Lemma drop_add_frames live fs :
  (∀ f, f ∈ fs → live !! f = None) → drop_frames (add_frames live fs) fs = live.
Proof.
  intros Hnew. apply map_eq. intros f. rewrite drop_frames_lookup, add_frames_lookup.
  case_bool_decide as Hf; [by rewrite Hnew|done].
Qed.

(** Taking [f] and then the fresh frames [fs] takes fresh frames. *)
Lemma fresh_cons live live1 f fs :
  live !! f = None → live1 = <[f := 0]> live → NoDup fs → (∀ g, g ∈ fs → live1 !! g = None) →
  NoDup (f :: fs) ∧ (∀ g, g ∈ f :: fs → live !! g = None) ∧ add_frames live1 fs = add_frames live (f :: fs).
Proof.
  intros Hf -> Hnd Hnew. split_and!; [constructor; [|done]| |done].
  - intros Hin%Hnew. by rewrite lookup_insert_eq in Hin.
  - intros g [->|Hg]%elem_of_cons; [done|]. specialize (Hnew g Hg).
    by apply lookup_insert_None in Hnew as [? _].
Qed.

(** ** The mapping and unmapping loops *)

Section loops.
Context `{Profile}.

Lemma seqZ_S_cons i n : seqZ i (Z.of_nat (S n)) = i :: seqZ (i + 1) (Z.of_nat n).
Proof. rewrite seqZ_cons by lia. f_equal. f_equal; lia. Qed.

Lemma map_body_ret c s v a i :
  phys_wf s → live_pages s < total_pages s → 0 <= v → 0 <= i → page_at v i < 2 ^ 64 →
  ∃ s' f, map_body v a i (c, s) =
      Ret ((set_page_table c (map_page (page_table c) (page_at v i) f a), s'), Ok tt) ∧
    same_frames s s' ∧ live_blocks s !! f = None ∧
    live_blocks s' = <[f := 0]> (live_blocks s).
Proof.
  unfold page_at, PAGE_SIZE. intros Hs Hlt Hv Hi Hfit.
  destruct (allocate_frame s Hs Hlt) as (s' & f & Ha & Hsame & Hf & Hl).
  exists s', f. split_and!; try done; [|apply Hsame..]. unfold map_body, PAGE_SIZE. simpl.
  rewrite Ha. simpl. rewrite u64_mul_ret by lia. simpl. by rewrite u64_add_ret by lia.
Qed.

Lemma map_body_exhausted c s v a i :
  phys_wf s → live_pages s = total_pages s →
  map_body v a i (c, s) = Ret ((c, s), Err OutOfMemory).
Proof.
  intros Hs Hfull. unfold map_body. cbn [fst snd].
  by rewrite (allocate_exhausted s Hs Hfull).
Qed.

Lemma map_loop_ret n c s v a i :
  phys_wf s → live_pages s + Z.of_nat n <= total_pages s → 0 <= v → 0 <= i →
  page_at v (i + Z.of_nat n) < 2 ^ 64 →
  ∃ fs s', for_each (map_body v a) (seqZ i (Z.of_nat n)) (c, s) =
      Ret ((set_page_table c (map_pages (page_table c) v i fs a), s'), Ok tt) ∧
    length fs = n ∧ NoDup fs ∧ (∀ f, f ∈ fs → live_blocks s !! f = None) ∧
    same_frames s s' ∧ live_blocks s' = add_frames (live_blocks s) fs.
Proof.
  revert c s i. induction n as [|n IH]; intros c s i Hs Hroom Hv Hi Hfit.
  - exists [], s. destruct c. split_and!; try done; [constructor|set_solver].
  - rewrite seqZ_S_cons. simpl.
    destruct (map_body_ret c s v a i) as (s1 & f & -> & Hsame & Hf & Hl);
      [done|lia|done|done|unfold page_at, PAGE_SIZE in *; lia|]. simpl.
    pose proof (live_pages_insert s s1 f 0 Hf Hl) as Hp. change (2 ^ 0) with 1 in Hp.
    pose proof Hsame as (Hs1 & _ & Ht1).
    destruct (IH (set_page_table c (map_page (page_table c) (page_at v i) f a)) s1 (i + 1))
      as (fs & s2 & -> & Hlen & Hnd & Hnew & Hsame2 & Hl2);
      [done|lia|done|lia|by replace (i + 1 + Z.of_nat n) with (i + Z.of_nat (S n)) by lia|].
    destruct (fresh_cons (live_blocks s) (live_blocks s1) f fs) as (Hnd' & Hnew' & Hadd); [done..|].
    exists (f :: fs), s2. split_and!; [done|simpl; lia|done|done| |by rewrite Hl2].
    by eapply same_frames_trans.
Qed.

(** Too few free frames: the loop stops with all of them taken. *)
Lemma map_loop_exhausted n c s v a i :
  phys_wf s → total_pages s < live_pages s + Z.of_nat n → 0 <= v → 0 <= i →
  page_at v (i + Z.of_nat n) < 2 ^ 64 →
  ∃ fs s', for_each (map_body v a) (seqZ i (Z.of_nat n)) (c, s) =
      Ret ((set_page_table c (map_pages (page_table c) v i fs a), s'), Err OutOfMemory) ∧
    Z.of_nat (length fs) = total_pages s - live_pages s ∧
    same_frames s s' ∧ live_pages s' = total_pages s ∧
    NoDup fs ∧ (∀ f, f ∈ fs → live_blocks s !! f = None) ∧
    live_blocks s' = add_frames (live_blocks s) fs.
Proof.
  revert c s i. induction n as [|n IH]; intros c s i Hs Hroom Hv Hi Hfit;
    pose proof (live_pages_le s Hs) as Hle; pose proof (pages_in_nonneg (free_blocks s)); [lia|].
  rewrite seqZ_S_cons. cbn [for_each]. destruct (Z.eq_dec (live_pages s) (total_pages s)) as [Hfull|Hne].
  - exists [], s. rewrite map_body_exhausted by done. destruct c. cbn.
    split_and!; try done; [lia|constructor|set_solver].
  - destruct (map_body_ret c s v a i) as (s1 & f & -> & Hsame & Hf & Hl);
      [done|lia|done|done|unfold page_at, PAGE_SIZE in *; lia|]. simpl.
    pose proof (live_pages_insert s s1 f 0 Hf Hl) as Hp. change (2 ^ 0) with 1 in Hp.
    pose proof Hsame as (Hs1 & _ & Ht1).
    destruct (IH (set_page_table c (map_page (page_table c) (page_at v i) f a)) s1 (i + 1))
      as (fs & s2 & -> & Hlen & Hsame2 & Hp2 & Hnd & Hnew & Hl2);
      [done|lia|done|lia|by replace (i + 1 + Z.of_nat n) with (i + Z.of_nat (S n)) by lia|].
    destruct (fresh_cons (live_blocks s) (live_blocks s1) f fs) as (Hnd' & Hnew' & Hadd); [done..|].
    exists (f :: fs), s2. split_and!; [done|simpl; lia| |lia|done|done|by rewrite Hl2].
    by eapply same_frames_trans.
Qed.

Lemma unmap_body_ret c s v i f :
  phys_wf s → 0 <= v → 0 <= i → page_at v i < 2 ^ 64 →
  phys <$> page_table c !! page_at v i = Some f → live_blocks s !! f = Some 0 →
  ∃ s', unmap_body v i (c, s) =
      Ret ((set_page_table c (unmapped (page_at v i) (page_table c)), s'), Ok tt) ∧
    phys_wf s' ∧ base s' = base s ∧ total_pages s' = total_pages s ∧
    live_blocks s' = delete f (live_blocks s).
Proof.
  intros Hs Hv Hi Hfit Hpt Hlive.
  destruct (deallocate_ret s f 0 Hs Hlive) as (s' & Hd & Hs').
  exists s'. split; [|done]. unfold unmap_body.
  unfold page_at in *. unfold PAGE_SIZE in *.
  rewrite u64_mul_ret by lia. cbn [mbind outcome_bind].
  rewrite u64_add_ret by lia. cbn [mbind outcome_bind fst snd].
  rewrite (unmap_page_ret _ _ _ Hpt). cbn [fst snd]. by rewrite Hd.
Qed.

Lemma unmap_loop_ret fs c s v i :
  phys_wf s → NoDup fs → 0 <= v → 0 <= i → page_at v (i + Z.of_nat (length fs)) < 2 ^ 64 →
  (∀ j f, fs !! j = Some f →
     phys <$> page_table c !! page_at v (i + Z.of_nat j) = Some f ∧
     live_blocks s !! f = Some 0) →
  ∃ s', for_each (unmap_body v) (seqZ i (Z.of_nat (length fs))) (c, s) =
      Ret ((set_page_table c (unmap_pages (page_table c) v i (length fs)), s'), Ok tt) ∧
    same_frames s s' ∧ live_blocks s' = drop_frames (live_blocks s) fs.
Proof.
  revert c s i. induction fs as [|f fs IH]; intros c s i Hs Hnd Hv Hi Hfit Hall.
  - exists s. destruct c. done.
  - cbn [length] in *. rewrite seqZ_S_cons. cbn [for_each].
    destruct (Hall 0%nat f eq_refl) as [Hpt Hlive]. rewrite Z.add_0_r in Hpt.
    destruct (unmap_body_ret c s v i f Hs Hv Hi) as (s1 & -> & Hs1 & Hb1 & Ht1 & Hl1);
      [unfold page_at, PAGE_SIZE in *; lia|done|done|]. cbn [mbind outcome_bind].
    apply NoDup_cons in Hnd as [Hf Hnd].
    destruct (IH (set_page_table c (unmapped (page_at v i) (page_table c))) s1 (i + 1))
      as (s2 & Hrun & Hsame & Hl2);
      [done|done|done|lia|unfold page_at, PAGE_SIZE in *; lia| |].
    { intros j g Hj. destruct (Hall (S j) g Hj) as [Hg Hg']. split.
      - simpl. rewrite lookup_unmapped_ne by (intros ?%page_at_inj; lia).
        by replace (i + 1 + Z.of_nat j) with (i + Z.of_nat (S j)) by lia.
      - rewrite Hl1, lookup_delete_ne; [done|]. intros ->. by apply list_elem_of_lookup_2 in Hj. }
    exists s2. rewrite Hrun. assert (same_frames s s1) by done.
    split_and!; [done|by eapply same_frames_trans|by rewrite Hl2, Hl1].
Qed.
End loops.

Exercise aim ▸ Check each line of the records above for the string "Hroom", and report every line that has it.

Exercise response ▸
  revert c s i. induction n as [|n IH]; intros c s i Hs Hroom Hv Hi Hfit.
  revert c s i. induction n as [|n IH]; intros c s i Hs Hroom Hv Hi Hfit;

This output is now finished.